Editor’s Note: The following first appeared in the University of Iowa’s Hawk Talk Daily, an e-newsletter that offers a daily look at the Iowa Hawkeyes, delivered free each morning to thousands of fans of the Hawkeyes worldwide. To receive daily news from the Iowa Hawkeyes, sign up HERE.
By DARREN MILLER
EUGENE, Ore. — Mar’yea Harris was busy at the NCAA Championships on Wednesday and he wouldn’t have it any other way.
Harris, a junior from Auburn, Washington, anchored the University of Iowa’s 4×100 meter relay, ran the open 400 dash, and ran the third leg of the Hawkeye’s 4×400 relay. He accumulated three more All-America honors when results were tabulated over the course of a little more than three hours at Hayward Field.
By advancing to the final of the 400, Harris will be a first-team All-American; the 4×400 relay missed becoming a time-qualifier to the final by 0.11 seconds, meaning the foursome of DeJuan Frye, Antonio Woodard, Harris, and Collin Hofacker are second-team All-Americans. The 4×100 relay finished 17th in 39.63 seconds, making Woodard, O’Shea Wilson, Hofacker, and Harris honorable mention All-Americans.

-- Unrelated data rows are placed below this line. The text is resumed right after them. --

(* ===== verification/Locks.v ===== *)
(** * pkg/db/advisory_locks.go: advisory locks

    The lock store, the lock object and the factory. What PostgreSQL does for
    begin, pg_advisory_xact_lock, pg_try_advisory_xact_lock and commit is the class
    [PgAdvisory]; [PgAdvisoryLaws] states its documented behaviour. Services see the
    factory only through the interface [LockFactory]. *)

From S2P Require Import Prelude GoLib Types Gorm World Dao DaoFacts.
Import api.

Open Scope Z_scope.

(** ** hash/fnv: FNV-1a on 32 bits *)

Definition fnv_offset32 : Z := 2166136261.
Definition fnv_prime32 : Z := 16777619.

Fixpoint fnv32a (h : Z) (s : string) : Z :=
  match s with
  | EmptyString => h
  | String c s => fnv32a (Int.uint32 (Z.lxor h (Z.of_nat (nat_of_ascii c)) * fnv_prime32)) s
  end.

(** The string hashed to a PostgreSQL integer. *)
Definition hash (s : string) : Z := Int.int32 (fnv32a fnv_offset32 s).

(** ** The interface the services use *)

Class LockFactory := {
  (** the owner id, and an error message *)
  NewAdvisoryLock : string -> LockType -> M World (string * option string);
  NewNonBlockingLock : string -> LockType -> M World (string * bool * option string);
  Unlock : string -> M World unit;
}.

(** Locking is invisible in the tables: it may only take time and locks. *)
Definition only_locks : relation World := fun w w' =>
  w'.(tables) = w.(tables) /\ w'.(notified) = w.(notified) /\ w'.(txn) = w.(txn) /\ ticks w w'.

#[export] Instance only_locks_preorder : PreOrder only_locks.
Proof.
  split; [by intros w; unfold only_locks, ticks; split_and!|].
  intros w1 w2 w3 (? & ? & ? & ?) (? & ? & ? & ?). unfold only_locks.
  split_and!; [congruence..|]. etrans; eauto.
Qed.

Class LockFactoryLaws `{LockFactory} : Prop := {
  NewAdvisoryLock_frame id ty : always only_locks (NewAdvisoryLock id ty);
  NewNonBlockingLock_frame id ty : always only_locks (NewNonBlockingLock id ty);
  Unlock_frame uuid : always only_locks (Unlock uuid);
}.

(** ** PostgreSQL *)

Class PgAdvisory := {
  pgBegin : nat -> PgState -> result nat string * PgState;
  pgTxid : nat -> Z;
  pgLock : nat -> nat -> Z * Z -> PgState -> option string * PgState;
  pgTryLock : nat -> nat -> Z * Z -> PgState -> result bool string * PgState;
  pgCommit : nat -> nat -> PgState -> option string * PgState;
}.

Definition grant (tx : nat) (k : Z * Z) (s : PgState) : PgState :=
  mkPgState (<[k := tx]> s.(pgLocks)) s.(openTxs).
(** Ending a transaction releases what it holds. *)
Definition end_tx (tx : nat) (s : PgState) : PgState :=
  mkPgState (filter (fun kt => ~ (kt.2 = tx)) s.(pgLocks)) (s.(openTxs) ∖ {[tx]}).
Definition free_for (tx : nat) (k : Z * Z) (s : PgState) : Prop :=
  s.(pgLocks) !! k = None \/ s.(pgLocks) !! k = Some tx.
#[export] Instance free_for_dec tx k s : Decision (free_for tx k s).
Proof. unfold free_for. apply _. Defined.

(** The state given to [pgLock] is the one at the moment the wait ends. *)
Class PgAdvisoryLaws `{PgAdvisory} : Prop := {
  pgBegin_Ok n s tx s' : pgBegin n s = (Ok tx, s') ->
    (tx ∉ s.(openTxs)) /\ s' = mkPgState s.(pgLocks) ({[tx]} ∪ s.(openTxs));
  pgBegin_Err n s e s' : pgBegin n s = (Err e, s') -> s' = s;
  pgLock_None n tx k s s' : pgLock n tx k s = (None, s') -> free_for tx k s /\ s' = grant tx k s;
  pgLock_Some n tx k s e s' : pgLock n tx k s = (Some e, s') -> s' = s;
  pgTryLock_true n tx k s s' : pgTryLock n tx k s = (Ok true, s') -> free_for tx k s /\ s' = grant tx k s;
  pgTryLock_false n tx k s s' : pgTryLock n tx k s = (Ok false, s') -> ~ free_for tx k s /\ s' = s;
  pgTryLock_Err n tx k s e s' : pgTryLock n tx k s = (Err e, s') -> s' = s;
  pgCommit_ends n tx s : (pgCommit n tx s).2 = end_tx tx s;
}.

(** ** AdvisoryLockStore *)

Module AdvisoryLockStore.
Definition add (uuid : string) (lock : AdvisoryLock) : M World unit :=
  modify (fun w => set_locks (mkLockState (<[uuid := lock]> w.(locks).(lockStore)) w.(locks).(pg)) w).
Definition delete (uuid : string) : M World unit :=
  modify (fun w => set_locks (mkLockState (base.delete uuid w.(locks).(lockStore)) w.(locks).(pg)) w).
Definition get (uuid : string) : M World (option AdvisoryLock) :=
  gets (fun w => w.(locks).(lockStore) !! uuid).
End AdvisoryLockStore.

(** ** AdvisoryLock *)

Module AdvisoryLockFactory.
Section Ops.
Context `{env : Env} `{pgl : PgAdvisory}.

(** One request to the server on the lock's connection. *)
Definition pg_call {A} (f : nat -> PgState -> A * PgState) : M World A :=
  fun w => let '(a, s) := f w.(tick) w.(locks).(pg) in
           (a, bump (set_locks (mkLockState w.(locks).(lockStore) s) w)).

Definition newAdvisoryLock : M World (result AdvisoryLock string) :=
  let! tx := pg_call pgBegin in
  match tx with
  | Err e => ret (Err e)
  | Ok tx =>
      let! n := step in
      let! now := time_now in
      ret (Ok (mkAdvisoryLock (Some tx) (pgTxid n) None None None now))
  end.

(** The guards shared by lock and nonBlockingLock: the transaction and the key. *)
Definition lock_key (l : AdvisoryLock) : result (nat * (Z * Z)) string :=
  match l.(g2), l.(l_id), l.(lockType) with
  | None, _, _ => Err "AdvisoryLock: transaction is missing"
  | _, None, _ => Err "AdvisoryLock: id is missing"
  | _, _, None => Err "AdvisoryLock: lockType is missing"
  | Some tx, Some id, Some ty => Ok (tx, (hash id, hash (LockType_string ty)))
  end.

“I don’t mind having busy days,” Harris said. “I feel I’m good enough, I’m a competitor, and I can go out there and run as many races as possible to help put points up for the team.”
The highlight was his third-place showing in the opening heat of the 400.

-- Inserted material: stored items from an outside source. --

(* ===== verification/Migrations.v ===== *)
(** * pkg/db/migrations: the schema and how a database gets it

    The ten migrations, CreateFK, and Migrate and MigrateTo of pkg/db/migrations.go. A struct
    of a migration is the list of its fields under their column names. gorm's migrator and
    PostgreSQL's DDL are the class [Migrator], with the documented effect of a statement that
    succeeds in [MigratorLaws]; gormigrate, which decides which migrations run, is the class
    [Gormigrate]. *)

From S2P Require Import Prelude GoLib.
Import Fmt.

(** ** Structs of migrations, and schemas *)

Inductive GoType := GoString | GoTime | GoTimePtr | GoDeletedAt | GoInt | GoInt32 | GoBool | GoJSON.
(** The gorm tags index, uniqueIndex and index:name. *)
Inductive IndexTag := TagIndex | TagUniqueIndex | TagNamedIndex (name : string).
Record Field := mkField {
  column : string;
  go_type : GoType;
  primary_key : bool;
  not_null : bool;
  index_tag : option IndexTag;
  default_value : option string;
}.
Definition plain (c : string) (t : GoType) : Field := mkField c t false false None None.
Definition indexed (c : string) (t : GoType) : Field := mkField c t false false (Some TagIndex) None.
Definition unique (c : string) (t : GoType) : Field := mkField c t false false (Some TagUniqueIndex) None.
Record Struct := mkStruct { table_name : string; fields : list Field }.

Record Column := mkColumn { col_type : GoType; col_primary : bool; col_not_null : bool; col_default : option string }.
Record Index := mkIndex { idx_unique : bool; idx_columns : list string }.
Record ForeignKey := mkForeignKey { fk_column : string; fk_table : string; fk_ref : string; fk_action : string }.
Record Table := mkTable {
  columns : gmap string Column;
  indexes : gmap string Index;
  constraints : gmap string ForeignKey;
}.
(** The tables of the service; the one gormigrate keeps its ids in is not among them. *)
Abbreviation Schema := (gmap string Table).
Definition no_table : Table := mkTable ∅ ∅ ∅.

#[export] Instance GoType_eq_dec : EqDecision GoType.
Proof. solve_decision. Defined.
#[export] Instance IndexTag_eq_dec : EqDecision IndexTag.
Proof. solve_decision. Defined.
#[export] Instance Column_eq_dec : EqDecision Column.
Proof. solve_decision. Defined.
#[export] Instance Index_eq_dec : EqDecision Index.
Proof. solve_decision. Defined.
#[export] Instance ForeignKey_eq_dec : EqDecision ForeignKey.
Proof. solve_decision. Defined.
#[export] Instance Table_eq_dec : EqDecision Table.
Proof. solve_decision. Defined.

(** *** What DDL does to a schema, by the documentation of gorm and PostgreSQL *)

Module Ddl.

Definition declared (f : Field) : Column := mkColumn f.(go_type) f.(primary_key) f.(not_null) f.(default_value).

(** AutoMigrate creates the table, missing columns and missing indexes, and deletes nothing. *)
Definition add_column (t : gmap string Column) (f : Field) : gmap string Column :=
  match t !! f.(column) with Some _ => t | None => <[f.(column) := declared f]> t end.
Definition index_name (table : string) (f : Field) : option string :=
  match f.(index_tag) with
  | None => None
  | Some (TagNamedIndex n) => Some n
  | Some _ => Some ("idx_" +:+ table +:+ "_" +:+ f.(column))
  end.
(** The indexes a struct declares: fields with the same name make one index. *)
Definition declare_index (table : string) (m : gmap string Index) (f : Field) : gmap string Index :=
  match index_name table f with
  | None => m
  | Some n =>
      let columns := match m !! n with Some i => i.(idx_columns) | None => [] end in
      <[n := mkIndex (bool_decide (f.(index_tag) = Some TagUniqueIndex)) (columns ++ [f.(column)])]> m
  end.
Definition declared_indexes (s : Struct) : gmap string Index := foldl (declare_index s.(table_name)) ∅ s.(fields).
Definition auto_migrate (s : Struct) (d : Schema) : Schema :=
  let t := default no_table (d !! s.(table_name)) in
  <[s.(table_name) := mkTable (foldl add_column t.(columns) s.(fields)) (t.(indexes) ∪ declared_indexes s) t.(constraints)]> d.
(** A column that exists has the type the struct gives it. *)
Definition agrees (t : Table) (f : Field) : bool :=
  match t.(columns) !! f.(column) with Some c => bool_decide (c.(col_type) = f.(go_type)) | None => true end.
Definition compatible (s : Struct) (d : Schema) : bool := forallb (agrees (default no_table (d !! s.(table_name)))) s.(fields).

(** DROP TABLE ... CASCADE also drops the constraints that refer to the table. *)
Definition drop_table (n : string) (d : Schema) : Schema :=
  (fun t => mkTable t.(columns) t.(indexes) (filter (fun kv => kv.2.(fk_table) <> n) t.(constraints))) <$> delete n d.
Definition on_table (f : Table -> Table) (n : string) (d : Schema) : Schema := alter f n d.
(** DROP COLUMN drops the indexes and the constraints of the table that involve the column. *)
Definition drop_column (n c : string) (d : Schema) : Schema :=
  on_table (fun t => mkTable (delete c t.(columns)) (filter (fun kv => c ∉ kv.2.(idx_columns)) t.(indexes))
                       (filter (fun kv => kv.2.(fk_column) <> c) t.(constraints))) n d.
Definition drop_index (n i : string) (d : Schema) : Schema :=
  on_table (fun t => mkTable t.(columns) (delete i t.(indexes)) t.(constraints)) n d.
Definition drop_constraint (n k : string) (d : Schema) : Schema :=
  on_table (fun t => mkTable t.(columns) t.(indexes) (delete k t.(constraints))) n d.
Definition add_foreign_key (n k : string) (fk : ForeignKey) (d : Schema) : Schema :=
  on_table (fun t => mkTable t.(columns) t.(indexes) (<[k := fk]> t.(constraints))) n d.
Definition has_constraint (n k : string) (d : Schema) : bool :=
  match d !! n with Some t => bool_decide (is_Some (t.(constraints) !! k)) | None => false end.

End Ddl.

(** ** The statements of migration_structs.go *)

Inductive Statement :=
| DropConstraintIfExists (table name : string)
| AddForeignKey (table name field ref_table ref_column action : string).
Definition sql (s : Statement) : string :=
  match s with
  | DropConstraintIfExists t n => Sprintf "ALTER TABLE %s DROP CONSTRAINT IF EXISTS %s;" [GStr t; GStr n]
  | AddForeignKey t n f d c a =>
      Sprintf "ALTER TABLE %s ADD CONSTRAINT %s FOREIGN KEY (%s) REFERENCES %s %s;"
        [GStr t; GStr n; GStr f; GStr (d +:+ "(" +:+ c +:+ ")"); GStr a]
  end.

Class Migrator := {
  DB : Type;
  schema : DB -> Schema;
  (** the ids in the table of gormigrate *)
  recorded : DB -> list string;
  AutoMigrate : Struct -> DB -> DB * option string;
  DropTable : Struct -> DB -> DB * option string;
  DropColumn : Struct -> string -> DB -> DB * option string;
  DropIndex : Struct -> string -> DB -> DB * option string;
  DropConstraint : Struct -> string -> DB -> DB * option string;
  Exec : Statement -> DB -> DB * option string;
}.

(** The effect of a call that reports no error, and what fails. *)
Class MigratorLaws `{Migrator} : Prop := {
  AutoMigrate_ok s db db' : AutoMigrate s db = (db', None) -> Ddl.compatible s (schema db) = true ->
    schema db' = Ddl.auto_migrate s (schema db) /\ recorded db' = recorded db;
  DropTable_ok s db db' : DropTable s db = (db', None) ->
    schema db' = Ddl.drop_table s.(table_name) (schema db) /\ recorded db' = recorded db;
  DropColumn_ok s c db db' : DropColumn s c db = (db', None) ->
    schema db' = Ddl.drop_column s.(table_name) c (schema db) /\ recorded db' = recorded db;
  DropIndex_ok s i db db' : DropIndex s i db = (db', None) ->
    schema db' = Ddl.drop_index s.(table_name) i (schema db) /\ recorded db' = recorded db;
  DropConstraint_ok s k db db' : DropConstraint s k db = (db', None) ->
    schema db' = Ddl.drop_constraint s.(table_name) k (schema db) /\ recorded db' = recorded db;
  (** ERROR: constraint ... does not exist *)
  DropConstraint_missing s k db : Ddl.has_constraint s.(table_name) k (schema db) = false ->
    is_Some (DropConstraint s k db).2;
  Exec_drop t k db db' e : Exec (DropConstraintIfExists t k) db = (db', e) ->
    schema db' = match e with Some _ => schema db | None => Ddl.drop_constraint t k (schema db) end /\ recorded db' = recorded db;
  Exec_add t k f d c a db db' : Exec (AddForeignKey t k f d c a) db = (db', None) ->
    schema db' = Ddl.add_foreign_key t k (mkForeignKey f d c a) (schema db) /\ recorded db' = recorded db;
}.

Section Migrations.
Context `{mg : Migrator}.

(** One call after another, up to the first error. *)
Definition and_then (r : DB * option string) (next : DB -> DB * option string) : DB * option string :=
  match r with (db, None) => next db | (db, Some err) => (db, Some err) end.

Record fkMigration := mkFk { fk_Model : string; Dest : string; fk_Field : string; Reference : string * string; Constraint : string }.
Definition fkName (model dest : string) : string := Sprintf "fk_%s_%s" [GStr model; GStr dest].

(** The error of the first statement is not looked at. *)
Fixpoint CreateFK (fks : list fkMigration) (g2 : DB) : DB * option string :=
  match fks with
  | [] => (g2, None)
  | fk :: fks =>
      let name := fkName fk.(fk_Model) fk.(Dest) in
      let '(g2, _) := Exec (DropConstraintIfExists fk.(fk_Model) name) g2 in
      and_then (Exec (AddForeignKey fk.(fk_Model) name fk.(fk_Field) fk.(Reference).1 fk.(Reference).2 fk.(Constraint)) g2)
        (CreateFK fks)
  end.

Record Migration := mkMigration {
  ID_ : string;
  Migrate_ : DB -> DB * option string;
  Rollback_ : DB -> DB * option string;
}.

(** Model, which the structs embed. *)
Definition Model : list Field :=
  [mkField "id" GoString true false None None; plain "created_at" GoTime; plain "updated_at" GoTime; indexed "deleted_at" GoDeletedAt].

Definition Dinosaur : Struct := mkStruct "dinosaurs" (Model ++ [indexed "species" GoString]).
Definition addDinosaurs : Migration := mkMigration "201911212019" (AutoMigrate Dinosaur) (DropTable Dinosaur).

Definition Event_ : Struct :=
  mkStruct "events" (Model ++ [indexed "source" GoString; indexed "source_id" GoString; plain "event_type" GoString;
                               indexed "reconciled_date" GoTimePtr]).
Definition addEvents : Migration := mkMigration "202309020925" (AutoMigrate Event_) (DropTable Event_).

Definition Resource_ : Struct :=
  mkStruct "resources" ([unique "name" GoString] ++ Model ++
    [indexed "source" GoString; indexed "consumer_name" GoString; mkField "version" GoInt false true None None;
     indexed "type" GoString; plain "payload" GoJSON; plain "status" GoJSON]).
Definition addResources : Migration := mkMigration "202311151850" (AutoMigrate Resource_) (DropTable Resource_).

Definition Consumer_ : Struct :=
  mkStruct "consumers" (Model ++ [mkField "name" GoString false true (Some TagUniqueIndex) None; plain "labels" GoJSON]).
Definition addConsumers : Migration :=
  mkMigration "202311151856"
    (fun tx => and_then (AutoMigrate Consumer_ tx)
       (CreateFK [mkFk "resources" "consumers" "consumer_name" ("consumers", "name") "ON DELETE RESTRICT ON UPDATE RESTRICT"]))
    (DropTable Consumer_).

Definition dropDinosaurs : Migration := mkMigration "202311151859" (DropTable Dinosaur) (AutoMigrate Dinosaur).

Definition ServerInstance_ : Struct := mkStruct "server_instances" Model.
Definition addServerInstances : Migration :=
  mkMigration "202401151014" (AutoMigrate ServerInstance_) (DropTable ServerInstance_).

Definition StatusEvent_ : Struct :=
  mkStruct "status_events" (Model ++
    [indexed "resource_id" GoString; plain "resource_source" GoString; plain "resource_type" GoString; plain "payload" GoJSON;
     plain "status" GoJSON; plain "status_event_type" GoString; indexed "reconciled_date" GoTimePtr]).
Definition addStatusEvents : Migration := mkMigration "202406241426" (AutoMigrate StatusEvent_) (DropTable StatusEvent_).

Definition EventInstance_ : Struct :=
  mkStruct "event_instances" [indexed "event_id" GoString; indexed "instance_id" GoString].
Definition addEventInstances : Migration := mkMigration "202406241506" (AutoMigrate EventInstance_) (DropTable EventInstance_).

Definition ServerInstance_heartbeat : Struct :=
  mkStruct "server_instances" [plain "last_heartbeat" GoTime; mkField "ready" GoBool false false None (Some "false")].
Definition addLastHeartBeatAndReadyColumnInServerInstancesTable : Migration :=
  mkMigration "202412171429" (AutoMigrate ServerInstance_heartbeat)
    (fun tx => and_then (DropColumn ServerInstance_heartbeat "ready" tx) (DropColumn ServerInstance_heartbeat "last_heartbeat")).

Definition EventInstance_altered : Struct :=
  mkStruct "event_instances"
    [mkField "event_id" GoString false false (Some (TagNamedIndex "idx_status_event_instance")) None;
     mkField "instance_id" GoString false false (Some (TagNamedIndex "idx_status_event_instance")) None;
     indexed "spec_event_id" GoString].
Definition alterEventInstances : Migration :=
  mkMigration "202412181141"
    (fun tx => and_then (AutoMigrate EventInstance_altered tx)
       (CreateFK [mkFk "event_instances" "server_instances" "instance_id" ("server_instances", "id") "ON DELETE CASCADE";
                  mkFk "event_instances" "status_events" "event_id" ("status_events", "id") "ON DELETE CASCADE";
                  mkFk "event_instances" "events" "spec_event_id" ("events", "id") "ON DELETE CASCADE"]))
    (fun tx => and_then (DropColumn EventInstance_altered "spec_event_id" tx) (fun tx =>
               and_then (DropIndex EventInstance_altered "idx_status_event_instance" tx) (fun tx =>
               and_then (DropConstraint EventInstance_altered (fkName "event_instances" "server_instances") tx) (fun tx =>
               and_then (DropConstraint EventInstance_altered (fkName "event_instances" "status_events") tx)
               (DropConstraint EventInstance_altered (fkName "event_instances" "events")))))).

Definition MigrationList : list Migration :=
  [addDinosaurs; addEvents; addResources; addConsumers; dropDinosaurs; addServerInstances; addStatusEvents; addEventInstances;
   addLastHeartBeatAndReadyColumnInServerInstancesTable; alterEventInstances].

Definition CleanUpDirtyData (db : DB) : DB * option string := (db, None).

(** ** gormigrate *)

(** The migrations that have not run are run in the order of the list, and recorded. *)
Inductive runs : list Migration -> DB -> DB -> Prop :=
| runs_nil db : runs [] db db
| runs_skip m ms db db' : m.(ID_) ∈ recorded db -> runs ms db db' -> runs (m :: ms) db db'
| runs_do m ms db db1 db2 db' :
    m.(ID_) ∉ recorded db -> m.(Migrate_) db = (db1, None) ->
    schema db2 = schema db1 -> recorded db2 = recorded db1 ++ [m.(ID_)] -> runs ms db2 db' -> runs (m :: ms) db db'.

End Migrations.

Class Gormigrate `{Migrator} := {
  gm_Migrate : list Migration -> DB -> DB * option string;
  gm_MigrateTo : string -> list Migration -> DB -> DB * option string;
}.
(** The part of a list up to and including an id. *)
Fixpoint up_to `{Migrator} (id : string) (ms : list Migration) : list Migration :=
  match ms with [] => [] | m :: ms => m :: (if decide (m.(ID_) = id) then [] else up_to id ms) end.
(** The table of ids is made first where it is missing, which is [db0]. *)
Class GormigrateLaws `{Gormigrate} : Prop := {
  gm_Migrate_ok ms db db' : gm_Migrate ms db = (db', None) ->
    exists db0, schema db0 = schema db /\ recorded db0 = recorded db /\ runs ms db0 db';
  gm_MigrateTo_ok id ms db db' : gm_MigrateTo id ms db = (db', None) ->
    exists db0, schema db0 = schema db /\ recorded db0 = recorded db /\ runs (up_to id ms) db0 db';
}.

(** ** pkg/db/migrations.go *)

Section Run.
Context `{gmg : Gormigrate}.
Definition Migrate (g2 : DB) : DB * option string :=
  and_then (CleanUpDirtyData g2) (gm_Migrate MigrationList).
(** [None]: the process ends. *)
Definition MigrateTo (migrationID : string) (g2 : DB) : option DB :=
  match gm_MigrateTo migrationID MigrationList g2 with (db, None) => Some db | (_, Some _) => None end.
End Run.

As a freshman in 2016, Harris placed 18th at the NCAA Championships in the 400 with a time of 46.32. He was 10th as a sophomore in 2017, running 45.54. On Wednesday, he clocked a personal best and school record time of 44.935, the seventh-fastest qualifying time of anyone in Division I.

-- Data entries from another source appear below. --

(** ** What the service needs *)

(** The columns of the rows of pkg/api, by the fields of the structs. *)
Definition Meta_columns : list (string * GoType) :=
  [("id", GoString); ("created_at", GoTime); ("updated_at", GoTime); ("deleted_at", GoDeletedAt)].
Definition Resource_columns : list (string * GoType) :=
  Meta_columns ++ [("version", GoInt32); ("source", GoString); ("consumer_name", GoString); ("type", GoString);
                   ("payload", GoJSON); ("status", GoJSON); ("name", GoString)].
Definition Event_columns : list (string * GoType) :=
  Meta_columns ++ [("source", GoString); ("source_id", GoString); ("event_type", GoString); ("reconciled_date", GoTimePtr)].
Definition StatusEvent_columns : list (string * GoType) :=
  Meta_columns ++ [("resource_id", GoString); ("resource_source", GoString); ("resource_type", GoString); ("payload", GoJSON);
                   ("status", GoJSON); ("status_event_type", GoString); ("reconciled_date", GoTimePtr)].
Definition Consumer_columns : list (string * GoType) := Meta_columns ++ [("name", GoString); ("labels", GoJSON)].
Definition ServerInstance_columns : list (string * GoType) := Meta_columns ++ [("last_heartbeat", GoTime); ("ready", GoBool)].
Definition EventInstance_columns : list (string * GoType) := [("event_id", GoString); ("instance_id", GoString)].
Definition api_tables : list (string * list (string * GoType)) :=
  [("resources", Resource_columns); ("events", Event_columns); ("status_events", StatusEvent_columns);
   ("consumers", Consumer_columns); ("server_instances", ServerInstance_columns); ("event_instances", EventInstance_columns)].

(** A column made for a field of one type keeps every value of a field of another: the same
    type, or an int column (bigint) for an int32 field. *)
Definition holds (column field : GoType) : bool :=
  bool_decide (column = field) || match column, field with GoInt, GoInt32 => true | _, _ => false end.
Definition has_column (t : Table) (c : string * GoType) : bool :=
  match t.(columns) !! c.1 with Some col => holds col.(col_type) c.2 | None => false end.
(** The tables are those of the rows, with every column they need and no required one they
    do not fill. *)
Definition fits (d : Schema) : bool :=
  bool_decide (dom d = list_to_set api_tables.*1) &&
  forallb (fun tc => match d !! tc.1 with
                     | Some t => forallb (has_column t) tc.2 &&
                                 bool_decide (map_Forall (fun c col => col.(col_not_null) = true -> c ∈ tc.2.*1) t.(columns))
                     | None => false
                     end) api_tables.

(** A constraint and an index of a table. *)
Definition fk_on (d : Schema) (table name : string) : option ForeignKey := t ← d !! table; t.(constraints) !! name.
Definition index_on (d : Schema) (table name : string) : option Index := t ← d !! table; t.(indexes) !! name.

Section Versions.
Context `{ml : MigratorLaws} `{!Gormigrate} `{!GormigrateLaws}.

(** A database that the first n migrations have brought about. *)
Definition at_version (n : nat) (db : DB) : Prop := schema db = (version n).1 /\ recorded db = (version n).2.

Lemma at_version_abs n db : at_version n db <-> abs db = version n.
Proof. unfold at_version, abs. destruct (version n) as [a b]. cbn. split; [by intros [-> ->]|by intros [= -> ->]]. Qed.

Lemma MigrationList_lookup n m :
  MigrationList !! n = Some m -> exists m', MigrationList (mg := reference) !! n = Some m' /\ sim_migration m m'.
Proof. intros Hm. by eapply Forall2_lookup_l in Hm; [|apply sim_MigrationList]. Qed.

Lemma ids_agree : ID_ <$> MigrationList = ID_ <$> MigrationList (mg := reference).
Proof. done. Qed.

Lemma recorded_iff k n db m :
  at_version k db -> MigrationList !! n = Some m -> (m.(ID_) ∈ recorded db <-> (n < k)%nat).
Proof.
  intros [_ ->] Hm. rewrite version_recorded, fmap_take.
  assert (Hid : (ID_ <$> MigrationList (mg := reference)) !! n = Some m.(ID_)).
  { rewrite <- ids_agree, list_lookup_fmap, Hm. done. }
  split.
  - intros (j & Hj)%list_elem_of_lookup. apply lookup_take_Some in Hj as [Hj Hlt].
    by rewrite (NoDup_lookup _ _ _ _ ids_distinct Hid Hj).
  - intros Hlt. apply list_elem_of_lookup. exists n. by rewrite lookup_take_lt.
Qed.

Lemma migrate_step n db db1 db2 m :
  at_version n db -> MigrationList !! n = Some m -> m.(Migrate_) db = (db1, None) ->
  schema db2 = schema db1 -> recorded db2 = recorded db1 ++ [m.(ID_)] -> at_version (S n) db2.
Proof.
  intros Hv Hm Hrun Hs Hr. destruct (MigrationList_lookup _ _ Hm) as (m' & Hm' & Hid & Hsim & _).
  apply at_version_abs in Hv. pose proof (migrate_one_ok _ _ Hm') as Hok. rewrite <- Hv in Hok.
  specialize (Hsim _ _ _ Hrun Hok). apply at_version_abs. rewrite (version_S _ _ Hm'). unfold migrate_one. rewrite <- Hv, <- Hsim.
  unfold abs. cbn. by rewrite Hs, Hr, Hid.
Qed.

(** Running the migrations from j up to n on a database at a version of at least j. *)
Lemma runs_version n j k db db' :
  (j <= k)%nat -> (n <= length MigrationList)%nat -> at_version k db -> runs (drop j (take n MigrationList)) db db' ->
  at_version (k `max` n) db'.
Proof.
  intros Hjk Hn Hv Hruns. remember (drop j (take n MigrationList)) as l eqn:El.
  revert j k Hjk Hv El. induction Hruns as [db|m ms db db' Hin _ IH|m ms db db1 db2 db' Hni Hrun Hs Hr _ IH]; intros j k Hjk Hv El.
  - assert (n <= j)%nat. { apply (f_equal length) in El. rewrite length_drop, length_take in El. cbn in El, Hn. lia. }
    by rewrite Nat.max_l by lia.
  - assert (Hm : take n MigrationList !! j = Some m) by (by rewrite <- (Nat.add_0_r j), <- lookup_drop, <- El).
    apply lookup_take_Some in Hm as [Hm Hlt]. apply (recorded_iff k j db m Hv Hm) in Hin.
    apply (IH (S j)); [lia|done|]. rewrite <- Nat.add_1_r, <- drop_drop, <- El. done.
  - assert (Hm : take n MigrationList !! j = Some m) by (by rewrite <- (Nat.add_0_r j), <- lookup_drop, <- El).
    apply lookup_take_Some in Hm as [Hm Hlt].
    assert (~ (j < k)%nat) by (by intros ?%(recorded_iff k j db m Hv Hm)). assert (j = k) as <- by lia.
    replace (j `max` n)%nat with (S j `max` n)%nat by lia.
    apply (IH (S j)); [lia|by eapply migrate_step|]. rewrite <- Nat.add_1_r, <- drop_drop, <- El. done.
Qed.
End Versions.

“I couldn’t go to my third outdoor nationals and not make the final,” Harris said. “It was too important for me to make that final — it means the world to me.”
On Friday at 8:32 p.m. (CT), Harris will run beside Michael Norman of Southern California, Akeem Bloomfield of Auburn, Nathon Allen of Auburn, Tyrell Richard of South Carolina State, Kahmari Montgomery of Houston, Obi Igbokwe of Arkansas, and Wil London of Baylor. All eight ran times below 45 seconds in their semifinal heats.
“It is a great feeling. The guys I’m racing against every week are not slow guys,” Harrisa said. “Michael Norman, Obi, Wil London, Kahmari — all 44 (second) guys, so to be able to be out there and run with the fast guys is a big confidence-booster. It makes me feel good about myself.”
The day began for Harris in the 4×100, where Iowa ran its second-fastest time of the season out of lane one. The Hawkeyes were fourth in their heat and did not advance.
“We knew we were in lane one and we knew it was going to be hard to get to the final no matter what,” Harris said. “But we went out there and competed.”
The evening ended on a disappointing note for the Hawkeyes when they narrowly missed making their second consecutive NCAA final in the 4×400 relay. Iowa ran 3:04.93 — its third-fastest time of the season — and finished fourth in the first heat. With only two time-qualifiers to the final, the Hawkeyes knew that for them to move on, no third-place finisher from the next two heats could run faster than 3:04.93.
The second heat was the slowest of the three. Houston won in 3:06.51, Baylor was second in 3:06.515, and Iowa State’s third-place time of 3:06.519 was the 14th fastest time of the 24 teams.
LSU won the third heat in 3:02.68, Arkansas was second in 3:03.97, and Stanford was third in 3:04.82. The Cardinal snatched the eighth and final lane in the final.
“It is devastating we didn’t make it, but I feel we all went out there and competed to the best of our ability,” Harris said. “We can’t do anything about it; I’m happy with the way everyone competed.”
The women (and Iowa decathlete William Dougherty) are in action Thursday. The Hawkeyes will be represented by Brittany Brown in the 100 (7:16 p.m. CT) and 200 (8:14 p.m.), Briana Guillory in the 400 (7:30 p.m.), Jahisha Thomas in the long jump (7:30 p.m.), and Laulauga Tausaga in the shot put (8:10 p.m.).
Harris returns to action Friday; Reno Tuufuli throws discus Friday at 7:05 p.m.
“I want to go out there and run another PR,” Harris said. “I wouldn’t be upset with that. I’m trying to go out and run between 44.4 and 44.7 (seconds).”